Rhizobacteria have the potential to suppress plant growth. We evaluated the effect of native pseudomonads on downy brome (Bromus tectorum L.), a troublesome weed in small‐grain‐producing lands. Pseudomonas spp. were isolated from winter wheat (Triticum aestivum L.) and downy brome roots and tested to determine their potential as biological control agents for this weed. Pseudomonads were screened in agar and soil for inhibition of downy brome root growth and lack of inhibition of winter wheat root growth. Of more than 1000 isolates tested, 81 inhibited downy brome and not winter wheat in the agar seedling bioassay.

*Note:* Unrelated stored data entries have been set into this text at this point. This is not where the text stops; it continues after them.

Lemma walk_ids_distinct node : walk_ids_distinct_at node.
Proof.
  induction node as [node IH] using FileNode_children_ind.
  intros parentId parent start Htidy Hid. rewrite walk_unfold. simpl.
  destruct (tidy_unfold node Htidy) as [Hnd Hall].
  destruct (walk_all_ids_distinct (node_id node parentId) start
              (children_list node) (S start) Hid IH Hnd Hall) as [Hnd' Hu'].
  change (visit_id {| v_node := node; v_parentId := parentId;
                      v_parent := parent |})
    with (node_id node parentId).
  rewrite Forall_forall in Hu'.
  split.
  - apply NoDup_cons. split; [|done]. intros Hin.
    destruct (Hu' _ Hin) as (c & _ & Hu). by apply under_child in Hu as [_ Hu].
  - apply Forall_cons. split; [by left|].
    apply Forall_forall. intros i Hi.
    destruct (Hu' _ Hi) as (c & _ & Hu). by apply under_child in Hu as [Hu _].
Qed.

(** The ids of a tidy tree with a named root are pairwise distinct. *)
Lemma tidy_ids_distinct root :
  name root ≠ "" → tidy root = true → NoDup (visit_id <$> preorder root).
Proof.
  intros Hname Htidy.
  apply (walk_ids_distinct root None None 0 Htidy).
  unfold node_id, JS.truthy_string. simpl.
  by destruct (String.eqb_spec (name root) "").
Qed.

(** ** More about the exported records *)

Lemma layout_observed host root iterations k v c :
  take 400 (preorder root) !! k = Some v →
  generateCityLayout host root iterations !! k = Some c →
  observe c = observe (toCityNode host 0 0 (record_of_visit v)).
Proof.
  intros Hv Hc.
  pose proof (observe_generateCityLayout host root iterations) as H.
  apply (f_equal (λ l, l !! k)) in H.
  rewrite !list_lookup_fmap, Hv, Hc in H. simpl in H. congruence.
Qed.

Lemma layout_visits_length host root iterations :
  length (take 400 (preorder root))
  = length (generateCityLayout host root iterations).
Proof.
  rewrite <-(length_fmap observe (generateCityLayout _ _ _)).
  by rewrite observe_generateCityLayout, length_fmap.
Qed.

Lemma preorder_head root :
  take 400 (preorder root) !! 0
  = Some {| v_node := root; v_parentId := None; v_parent := None |}.
Proof. unfold preorder. by rewrite walk_unfold. Qed.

Six isolates consistently inhibited downy brome growth and not winter wheat in soil contained in pots in the growth chamber. In nursery field trials in which downy brome was planted in rows and adequately fertilized, some of the bacterial isolates reduced downy brome populations up to 30% and shoot dry weight up to 42%. Field studies were also conducted at three sites in eastern Washington in which brome‐inhibitory bacteria were applied to wheat fields infested with natural populations of downy brome. Of the three isolates studied in the field, two reduced plant populations and aboveground growth of downy brome up to 31 and 53%, respectively, compared with noninoculated controls. At two of the three locations, winter wheat yields were increased 18 to 35% because of the suppression of downy brome growth. Brome‐suppressive bacteria isolated from the rhizoplane of winter wheat and downy brome can be used as biological control agents for downy brome.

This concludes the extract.